The consortium originally sought Yukos' bankruptcy after the company defaulted on part of a $1-billion syndicated loan arranged three years ago by Societe Generale SA with Deutsche Bank AG, Citigroup Inc. and HSBC PLC. The banks sold their remaining $482-million debt on March 13 to Rosneft, which asked the Moscow Arbitration Court on March 28 to recognize Yukos as bankrupt and appoint an external management of the company.

In mid-April, the interim receiver appointed by the court filed for Chapter 15 bankruptcy in a New York court to stop the embattled oil company's managers from selling assets.

Papers filed by Edward Rebgun said attempts by three U.S.-based Yukos managers to sell a 53.72% stake in Lithuanian refinery Mazeikiu Nafta showed "blatant disregard of the injunctive relief order," violated Russia's law on insolvency, and "puts creditors of the company at risk."

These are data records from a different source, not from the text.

(* ===== verification/MRMain.v ===== *)
(** * The MapReduce command line

    [main] of src/src/main/wc.go and src/src/main/ii.go: which of the three
    programs a command line starts.  The two files have the same [main] but for
    the name of the job and the application's functions.  A sequential run is
    followed by [Wait], so its disk is the one the job leaves; of a master or a
    worker the state in which it starts is given, and MRDistributed.v and
    MRWorker.v take it from there. *)
From S2P Require Import Prelude GoStrings MRFiles MRTasks MRSpec MRSchedule MRApps MRWorker MRMaster MRDistributed.

(** What the process does: it prints its usage, it has run a sequential job, or
    it is a master or the worker of a master. *)
Inductive started :=
| Usage (program : string)
| RanSequential (d : fs)
| StartedMaster (job : string) (files : list string) (w : djob)
| StartedWorker (master : string) (p : wproc).

Section main.
Context {J : Json} (creatable : string → bool).

(** [listen] says whether the process can listen on its socket. *)
Definition main (jobName : string) (mapF : string → string → list KeyValue)
    (reduceF : string → list string → string) (Args : list string) (listen : bool) (d : fs) : result started :=
  match Args with
  | prog :: arg1 :: arg2 :: arg3 :: rest =>
    if decide (arg1 = "master") then
      if decide (arg2 = "sequential") then
        (d <- Sequential creatable jobName (arg3 :: rest) 3 mapF reduceF d; Ok (RanSequential d))%result
      else
        (w <- Distributed (arg3 :: rest) 3 listen arg2 d; Ok (StartedMaster jobName (arg3 :: rest) w))%result
    else
      (p <- RunWorker listen arg3 100; Ok (StartedWorker arg2 p))%result
  | prog :: _ => Ok (Usage prog)
  | [] => Panic
  end.

Context (isLetter : Z → bool).

Definition wcMain : list string → bool → fs → result started := main "wcseq" (wcMap isLetter) wcReduce.
Definition iiMain : list string → bool → fs → result started := main "iiseq" (iiMap isLetter) iiReduce.

(** The job that [wc.go master sequential] runs. *)
Lemma wc_sequential_report {JO : JsonOk} job n files d :
  job_ok creatable job n (wcMap isLetter) wcReduce files d → len (allWords isLetter d files) < 2 ^ 63 →
  ∃ d', Sequential creatable job files n (wcMap isLetter) wcReduce d = Ok d' ∧
    d' !! outputName job = Some
      (concatStrings ((λ w, line w (Itoa (occurrences w (allWords isLetter d files)))) <$>
                      vocabulary (allWords isLetter d files))).
Proof.
  intros Hjob Hlen.
  destruct (sequential_done creatable job n (wcMap isLetter) wcReduce files d Hjob) as (d' & Hd & [Ho _ _ _]).
  exists d'. split; [done|]. rewrite Ho. f_equal. by apply wc_counts.
Qed.

(** ** Theorems *)

(** C32. Word count from its command line.  With at least one input file, and
    for a job as [job_ok] has it (every file of the job can be created, no
    intermediate file is left over from an earlier job, no input is an
    intermediate file of the job, the words are valid UTF-8), and fewer than
    2^63 words in all: [wc.go master sequential x1 .. xN] ends, and the file
    mrtmp.wcseq then has, for every distinct word of the input files in sorted
    order, one line with the number of its occurrences in all of them. *)
Theorem wc_main_report {JO : JsonOk} prog file files listen d :
  job_ok creatable "wcseq" 3 (wcMap isLetter) wcReduce (file :: files) d →
  len (allWords isLetter d (file :: files)) < 2 ^ 63 →
  ∃ d', wcMain (prog :: "master" :: "sequential" :: file :: files) listen d = Ok (RanSequential d') ∧
    d' !! outputName "wcseq" = Some
      (concatStrings ((λ w, line w (Itoa (occurrences w (allWords isLetter d (file :: files))))) <$>
                      vocabulary (allWords isLetter d (file :: files)))).
Proof.
  intros Hjob Hlen. destruct (wc_sequential_report _ _ _ _ Hjob Hlen) as (d' & Hd & Ho).
  exists d'. split; [|done]. unfold wcMain, main. cbn [decide]. rewrite !decide_True by done. by rewrite Hd.
Qed.

(** The other command lines: fewer than three arguments print the usage, and a
    first argument other than [master] makes a worker with a quota of 100
    connections, so a master's workers are never asked to be masters. *)
Lemma main_cases job mapF reduceF prog rest listen d :
  ((length rest < 3)%nat → main job mapF reduceF (prog :: rest) listen d = Ok (Usage prog)) ∧
  (∀ role master me more, rest = role :: master :: me :: more → role ≠ "master" →
     main job mapF reduceF (prog :: rest) true d = Ok (StartedWorker master (mkProc (mkWorker me 100 0) PRegister []))).
Proof.
  split.
  - intros Hlt. destruct rest as [|a [|b [|c rest]]]; simpl in *; (done || lia).
  - intros role master me more -> Hr. simpl. by rewrite decide_False.
Qed.
End main.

Gerashchenko told an annual shareholders' meeting that the tax claims to the company had totaled $27.5 billion in the past four years.

"A part of this debt has been reduced due to the sale of Yuganskneftegaz and the remaining tax bill stood at $6.5 billion as of early 2006," Gerashchenko said.

He said the company, which is attempting to stave off bankruptcy, had also cut its tax bill through its earnings.

He also said 54-year-old Steven Theede, Yukos chief executive since 2004, was not about to step down. The shareholders meeting reelected him to his post.

"As far as I know he is not planning to resign," Gerashchenko said, though he added that it was hard to run the business from London, where many executives have set up their base fearing they might face legal difficulties if they returned to Russia.

However, a court will hear an appeal on July 6 against Theede's appointment after shareholder Valery Barmin filed motion in April, arguing that it was unlawful to put a foreign national in charge of a domestic company.

Yukos lawyers maintain the current chief executive was appointed in full compliance with the corporate charter.

In a further indication of the company's financial troubles, Yukos decided against paying dividends for 2005.

Shareholders decided against dividend payment because Yukos' net loss totaled 95 billion rubles ($3.3 billion) in 2005 even though this was a marked improvement on the 417.48 billion rubles ($14.5 billion) in 2004.